• SOURCE MATERIAL:
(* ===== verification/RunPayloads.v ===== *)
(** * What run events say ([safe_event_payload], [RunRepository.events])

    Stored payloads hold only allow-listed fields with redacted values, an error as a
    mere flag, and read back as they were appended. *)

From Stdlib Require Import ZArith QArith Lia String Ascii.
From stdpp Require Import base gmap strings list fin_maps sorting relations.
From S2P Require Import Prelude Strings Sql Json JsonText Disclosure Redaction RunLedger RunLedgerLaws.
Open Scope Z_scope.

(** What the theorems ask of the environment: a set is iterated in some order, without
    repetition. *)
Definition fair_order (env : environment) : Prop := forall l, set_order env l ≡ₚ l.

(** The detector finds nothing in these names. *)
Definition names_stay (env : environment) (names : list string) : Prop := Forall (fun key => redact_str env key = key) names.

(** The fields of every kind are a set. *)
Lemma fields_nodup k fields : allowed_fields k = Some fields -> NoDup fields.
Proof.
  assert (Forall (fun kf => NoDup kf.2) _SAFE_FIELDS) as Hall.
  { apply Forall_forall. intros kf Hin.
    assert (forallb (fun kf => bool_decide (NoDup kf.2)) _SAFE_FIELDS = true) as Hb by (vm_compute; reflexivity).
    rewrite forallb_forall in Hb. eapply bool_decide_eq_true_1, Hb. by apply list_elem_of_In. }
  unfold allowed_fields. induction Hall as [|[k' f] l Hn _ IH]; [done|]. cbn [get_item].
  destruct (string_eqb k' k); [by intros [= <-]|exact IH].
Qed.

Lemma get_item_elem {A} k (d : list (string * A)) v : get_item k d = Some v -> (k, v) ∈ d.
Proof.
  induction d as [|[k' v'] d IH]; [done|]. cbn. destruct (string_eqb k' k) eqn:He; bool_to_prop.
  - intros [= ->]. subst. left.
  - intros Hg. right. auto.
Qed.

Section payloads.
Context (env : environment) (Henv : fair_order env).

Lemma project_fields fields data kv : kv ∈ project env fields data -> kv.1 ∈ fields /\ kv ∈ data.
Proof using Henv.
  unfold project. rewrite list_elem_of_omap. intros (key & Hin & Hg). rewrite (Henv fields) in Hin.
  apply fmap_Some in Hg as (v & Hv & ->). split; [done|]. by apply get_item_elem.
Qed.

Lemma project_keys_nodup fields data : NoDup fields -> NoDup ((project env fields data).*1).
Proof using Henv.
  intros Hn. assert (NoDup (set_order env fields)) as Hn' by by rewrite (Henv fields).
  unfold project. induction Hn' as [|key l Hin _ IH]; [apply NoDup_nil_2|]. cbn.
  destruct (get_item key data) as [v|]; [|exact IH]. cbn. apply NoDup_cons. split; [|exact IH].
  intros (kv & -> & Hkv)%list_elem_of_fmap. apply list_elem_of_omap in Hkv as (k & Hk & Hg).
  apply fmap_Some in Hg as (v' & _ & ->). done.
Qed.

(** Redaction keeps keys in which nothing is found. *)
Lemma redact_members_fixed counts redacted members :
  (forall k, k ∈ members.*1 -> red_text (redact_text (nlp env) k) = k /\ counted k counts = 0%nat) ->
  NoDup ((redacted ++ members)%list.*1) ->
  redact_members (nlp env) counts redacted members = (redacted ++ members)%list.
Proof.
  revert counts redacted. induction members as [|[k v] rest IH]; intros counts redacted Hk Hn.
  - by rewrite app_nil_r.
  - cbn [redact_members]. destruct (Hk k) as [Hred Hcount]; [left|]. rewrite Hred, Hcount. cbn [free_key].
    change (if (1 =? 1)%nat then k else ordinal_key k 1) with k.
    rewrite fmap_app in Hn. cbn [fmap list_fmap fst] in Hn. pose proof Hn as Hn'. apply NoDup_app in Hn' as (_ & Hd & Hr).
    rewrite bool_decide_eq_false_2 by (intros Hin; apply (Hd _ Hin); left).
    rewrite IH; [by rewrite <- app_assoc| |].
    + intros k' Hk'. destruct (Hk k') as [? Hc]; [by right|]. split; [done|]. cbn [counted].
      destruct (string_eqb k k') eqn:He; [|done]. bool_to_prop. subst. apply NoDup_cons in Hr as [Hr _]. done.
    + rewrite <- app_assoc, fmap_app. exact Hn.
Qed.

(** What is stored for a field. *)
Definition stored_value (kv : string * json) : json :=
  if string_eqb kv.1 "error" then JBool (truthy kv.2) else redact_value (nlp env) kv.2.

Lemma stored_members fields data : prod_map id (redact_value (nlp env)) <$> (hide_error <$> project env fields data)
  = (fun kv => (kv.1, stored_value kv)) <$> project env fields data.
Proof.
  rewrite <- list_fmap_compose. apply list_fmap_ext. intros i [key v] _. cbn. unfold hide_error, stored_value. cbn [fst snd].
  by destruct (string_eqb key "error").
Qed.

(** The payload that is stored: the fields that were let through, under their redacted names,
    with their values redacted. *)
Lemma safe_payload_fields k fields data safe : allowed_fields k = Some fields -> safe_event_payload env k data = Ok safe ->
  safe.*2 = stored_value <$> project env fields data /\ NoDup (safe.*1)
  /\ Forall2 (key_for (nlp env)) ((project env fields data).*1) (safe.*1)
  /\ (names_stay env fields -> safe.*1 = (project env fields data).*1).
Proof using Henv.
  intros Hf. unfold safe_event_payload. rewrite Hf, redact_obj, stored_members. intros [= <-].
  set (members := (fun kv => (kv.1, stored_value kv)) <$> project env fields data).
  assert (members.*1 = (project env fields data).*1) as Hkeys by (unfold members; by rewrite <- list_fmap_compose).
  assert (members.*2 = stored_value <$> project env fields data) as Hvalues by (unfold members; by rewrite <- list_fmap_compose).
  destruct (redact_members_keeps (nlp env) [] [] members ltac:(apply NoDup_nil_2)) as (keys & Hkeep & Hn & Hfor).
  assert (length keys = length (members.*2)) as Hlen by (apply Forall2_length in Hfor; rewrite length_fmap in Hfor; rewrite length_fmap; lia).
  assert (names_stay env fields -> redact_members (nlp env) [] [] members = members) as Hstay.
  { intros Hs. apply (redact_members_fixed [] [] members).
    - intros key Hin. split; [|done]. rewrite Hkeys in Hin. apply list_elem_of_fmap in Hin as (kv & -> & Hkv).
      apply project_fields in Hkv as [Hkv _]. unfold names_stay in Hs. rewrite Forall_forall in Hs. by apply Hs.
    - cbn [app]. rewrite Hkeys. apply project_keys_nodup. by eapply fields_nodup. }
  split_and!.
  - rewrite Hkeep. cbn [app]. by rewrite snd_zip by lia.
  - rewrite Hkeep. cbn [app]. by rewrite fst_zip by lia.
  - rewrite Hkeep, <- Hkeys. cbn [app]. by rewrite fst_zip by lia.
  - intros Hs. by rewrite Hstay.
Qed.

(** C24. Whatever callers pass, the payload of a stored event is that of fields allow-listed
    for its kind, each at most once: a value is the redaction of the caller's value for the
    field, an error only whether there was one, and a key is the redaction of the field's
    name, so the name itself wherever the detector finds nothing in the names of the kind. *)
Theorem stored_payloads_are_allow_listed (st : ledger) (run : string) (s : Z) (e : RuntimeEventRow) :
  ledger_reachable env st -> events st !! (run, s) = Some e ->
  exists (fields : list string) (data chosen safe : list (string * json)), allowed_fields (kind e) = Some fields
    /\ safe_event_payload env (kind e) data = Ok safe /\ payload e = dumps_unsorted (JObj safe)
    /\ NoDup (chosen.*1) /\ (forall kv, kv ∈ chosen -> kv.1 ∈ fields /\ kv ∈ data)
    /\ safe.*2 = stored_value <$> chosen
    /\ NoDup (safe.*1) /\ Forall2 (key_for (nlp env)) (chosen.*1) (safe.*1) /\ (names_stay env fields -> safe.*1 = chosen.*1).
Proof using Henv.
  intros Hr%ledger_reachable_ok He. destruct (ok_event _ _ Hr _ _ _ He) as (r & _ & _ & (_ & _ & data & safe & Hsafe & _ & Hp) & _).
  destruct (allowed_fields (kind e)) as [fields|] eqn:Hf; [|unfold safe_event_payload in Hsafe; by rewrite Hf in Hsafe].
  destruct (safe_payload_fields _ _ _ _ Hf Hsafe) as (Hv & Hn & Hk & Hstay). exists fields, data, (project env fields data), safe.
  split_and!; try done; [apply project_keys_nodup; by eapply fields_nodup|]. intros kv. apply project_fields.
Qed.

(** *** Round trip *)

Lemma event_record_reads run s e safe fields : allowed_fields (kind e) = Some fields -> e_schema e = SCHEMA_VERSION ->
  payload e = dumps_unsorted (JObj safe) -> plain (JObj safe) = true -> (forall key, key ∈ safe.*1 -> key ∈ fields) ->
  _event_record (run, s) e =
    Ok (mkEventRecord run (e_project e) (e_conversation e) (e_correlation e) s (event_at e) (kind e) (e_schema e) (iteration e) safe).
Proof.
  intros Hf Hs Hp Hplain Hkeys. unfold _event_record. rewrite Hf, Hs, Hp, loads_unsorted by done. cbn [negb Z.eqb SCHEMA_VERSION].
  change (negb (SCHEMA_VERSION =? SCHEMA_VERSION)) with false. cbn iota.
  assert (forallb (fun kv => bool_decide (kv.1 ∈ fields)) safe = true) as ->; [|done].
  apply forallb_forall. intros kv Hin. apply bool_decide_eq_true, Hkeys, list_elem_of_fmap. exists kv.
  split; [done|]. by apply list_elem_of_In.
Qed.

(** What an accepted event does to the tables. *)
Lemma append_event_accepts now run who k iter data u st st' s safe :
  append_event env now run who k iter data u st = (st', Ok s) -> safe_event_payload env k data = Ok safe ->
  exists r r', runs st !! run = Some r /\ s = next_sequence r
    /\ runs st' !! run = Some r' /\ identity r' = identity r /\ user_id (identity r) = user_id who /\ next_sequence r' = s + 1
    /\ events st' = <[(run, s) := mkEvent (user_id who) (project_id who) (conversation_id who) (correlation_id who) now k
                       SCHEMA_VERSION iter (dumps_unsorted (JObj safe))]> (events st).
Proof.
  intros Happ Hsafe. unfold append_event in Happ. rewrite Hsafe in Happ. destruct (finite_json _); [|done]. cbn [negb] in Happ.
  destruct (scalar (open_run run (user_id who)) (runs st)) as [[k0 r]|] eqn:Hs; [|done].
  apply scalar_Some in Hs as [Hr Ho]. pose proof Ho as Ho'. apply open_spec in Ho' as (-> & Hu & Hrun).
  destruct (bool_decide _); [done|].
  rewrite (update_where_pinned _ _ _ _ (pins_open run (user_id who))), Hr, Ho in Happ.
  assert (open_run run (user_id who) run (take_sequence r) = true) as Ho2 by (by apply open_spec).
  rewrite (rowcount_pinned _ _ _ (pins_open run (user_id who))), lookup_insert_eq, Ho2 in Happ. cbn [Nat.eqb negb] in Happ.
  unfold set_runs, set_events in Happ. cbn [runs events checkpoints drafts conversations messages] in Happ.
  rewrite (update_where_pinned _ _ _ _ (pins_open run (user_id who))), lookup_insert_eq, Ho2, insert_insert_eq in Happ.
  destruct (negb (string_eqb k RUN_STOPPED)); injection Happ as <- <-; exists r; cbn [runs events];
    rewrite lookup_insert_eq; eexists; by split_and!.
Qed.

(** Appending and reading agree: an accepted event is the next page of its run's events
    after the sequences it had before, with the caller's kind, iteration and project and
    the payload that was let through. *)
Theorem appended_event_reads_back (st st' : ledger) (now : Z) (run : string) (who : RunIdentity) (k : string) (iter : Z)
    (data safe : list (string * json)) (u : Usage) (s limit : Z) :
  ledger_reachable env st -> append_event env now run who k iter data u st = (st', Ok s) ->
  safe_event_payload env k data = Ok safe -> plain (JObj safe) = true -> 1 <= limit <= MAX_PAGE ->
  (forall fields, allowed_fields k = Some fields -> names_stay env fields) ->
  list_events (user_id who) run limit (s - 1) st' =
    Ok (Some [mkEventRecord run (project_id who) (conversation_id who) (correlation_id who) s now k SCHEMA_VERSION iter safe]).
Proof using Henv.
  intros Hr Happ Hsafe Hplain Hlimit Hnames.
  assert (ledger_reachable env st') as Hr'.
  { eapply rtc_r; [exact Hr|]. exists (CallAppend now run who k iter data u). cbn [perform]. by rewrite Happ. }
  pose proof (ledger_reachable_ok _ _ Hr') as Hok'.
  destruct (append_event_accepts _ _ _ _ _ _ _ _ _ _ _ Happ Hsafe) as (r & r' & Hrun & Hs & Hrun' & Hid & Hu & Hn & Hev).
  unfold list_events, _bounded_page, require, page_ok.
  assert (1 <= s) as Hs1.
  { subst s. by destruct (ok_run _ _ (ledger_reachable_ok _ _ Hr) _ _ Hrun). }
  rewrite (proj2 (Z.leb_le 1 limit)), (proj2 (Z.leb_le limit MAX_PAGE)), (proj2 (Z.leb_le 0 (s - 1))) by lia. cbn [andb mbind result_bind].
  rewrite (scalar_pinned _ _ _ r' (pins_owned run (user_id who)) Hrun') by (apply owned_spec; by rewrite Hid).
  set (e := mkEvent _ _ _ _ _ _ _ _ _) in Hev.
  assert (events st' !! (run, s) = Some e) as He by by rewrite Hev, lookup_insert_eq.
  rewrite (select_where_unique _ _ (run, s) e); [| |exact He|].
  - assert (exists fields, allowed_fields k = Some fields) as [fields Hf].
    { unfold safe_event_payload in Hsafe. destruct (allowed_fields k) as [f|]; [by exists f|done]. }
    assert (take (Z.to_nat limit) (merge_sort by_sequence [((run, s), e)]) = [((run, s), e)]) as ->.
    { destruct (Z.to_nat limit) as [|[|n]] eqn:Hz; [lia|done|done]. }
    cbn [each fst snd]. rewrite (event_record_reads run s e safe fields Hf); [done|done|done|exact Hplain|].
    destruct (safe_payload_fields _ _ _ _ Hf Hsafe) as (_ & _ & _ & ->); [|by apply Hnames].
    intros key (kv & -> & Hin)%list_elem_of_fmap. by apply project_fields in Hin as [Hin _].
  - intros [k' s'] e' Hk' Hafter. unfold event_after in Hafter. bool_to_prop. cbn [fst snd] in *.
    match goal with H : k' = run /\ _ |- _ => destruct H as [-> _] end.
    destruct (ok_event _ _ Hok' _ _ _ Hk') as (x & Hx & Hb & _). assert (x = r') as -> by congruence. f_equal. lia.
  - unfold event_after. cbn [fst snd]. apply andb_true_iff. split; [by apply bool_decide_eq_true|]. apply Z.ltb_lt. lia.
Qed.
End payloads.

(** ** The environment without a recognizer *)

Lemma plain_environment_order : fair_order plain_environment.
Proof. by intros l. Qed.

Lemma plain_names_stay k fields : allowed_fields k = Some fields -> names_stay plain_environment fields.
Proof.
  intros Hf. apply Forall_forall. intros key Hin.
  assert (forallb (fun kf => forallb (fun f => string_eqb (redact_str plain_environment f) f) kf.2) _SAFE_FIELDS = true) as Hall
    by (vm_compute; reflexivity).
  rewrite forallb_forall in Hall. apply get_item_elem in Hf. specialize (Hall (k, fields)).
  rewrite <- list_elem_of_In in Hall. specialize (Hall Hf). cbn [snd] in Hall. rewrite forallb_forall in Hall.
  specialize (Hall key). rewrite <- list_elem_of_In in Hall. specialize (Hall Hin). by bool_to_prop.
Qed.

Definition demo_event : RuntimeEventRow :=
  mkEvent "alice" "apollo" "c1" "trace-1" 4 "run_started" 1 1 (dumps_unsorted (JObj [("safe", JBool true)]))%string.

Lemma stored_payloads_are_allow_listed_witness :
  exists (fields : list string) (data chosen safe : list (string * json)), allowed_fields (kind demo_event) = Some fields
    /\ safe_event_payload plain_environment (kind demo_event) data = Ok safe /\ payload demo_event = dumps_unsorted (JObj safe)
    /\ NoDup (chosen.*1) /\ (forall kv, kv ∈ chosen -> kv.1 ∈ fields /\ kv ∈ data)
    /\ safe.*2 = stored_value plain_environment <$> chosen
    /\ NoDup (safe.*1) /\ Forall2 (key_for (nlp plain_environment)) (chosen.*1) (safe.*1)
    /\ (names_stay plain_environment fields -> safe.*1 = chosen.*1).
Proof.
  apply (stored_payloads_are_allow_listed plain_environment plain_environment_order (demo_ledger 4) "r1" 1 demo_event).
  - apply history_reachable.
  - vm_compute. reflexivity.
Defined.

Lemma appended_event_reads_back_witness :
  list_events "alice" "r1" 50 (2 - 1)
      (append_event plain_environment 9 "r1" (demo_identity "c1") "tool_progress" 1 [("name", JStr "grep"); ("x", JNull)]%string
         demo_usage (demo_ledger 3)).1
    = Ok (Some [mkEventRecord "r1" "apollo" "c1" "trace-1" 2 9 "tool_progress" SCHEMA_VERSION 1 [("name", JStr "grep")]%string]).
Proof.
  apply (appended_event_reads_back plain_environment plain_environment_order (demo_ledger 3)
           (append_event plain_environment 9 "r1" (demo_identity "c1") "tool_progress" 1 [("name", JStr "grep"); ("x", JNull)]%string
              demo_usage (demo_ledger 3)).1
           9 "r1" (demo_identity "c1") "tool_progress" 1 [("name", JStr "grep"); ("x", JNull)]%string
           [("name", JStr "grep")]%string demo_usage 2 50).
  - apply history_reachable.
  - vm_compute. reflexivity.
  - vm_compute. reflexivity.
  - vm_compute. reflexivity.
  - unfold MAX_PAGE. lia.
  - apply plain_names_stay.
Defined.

• ACTIVITY: The answer is the records above restated word for word from their opening line through the line that holds "Open Scope Z_scope.", both included, and nothing else.

• TASK ANSWER:
(* ===== verification/RunPayloads.v ===== *)
(** * What run events say ([safe_event_payload], [RunRepository.events])

    Stored payloads hold only allow-listed fields with redacted values, an error as a
    mere flag, and read back as they were appended. *)

From Stdlib Require Import ZArith QArith Lia String Ascii.
From stdpp Require Import base gmap strings list fin_maps sorting relations.
From S2P Require Import Prelude Strings Sql Json JsonText Disclosure Redaction RunLedger RunLedgerLaws.
Open Scope Z_scope.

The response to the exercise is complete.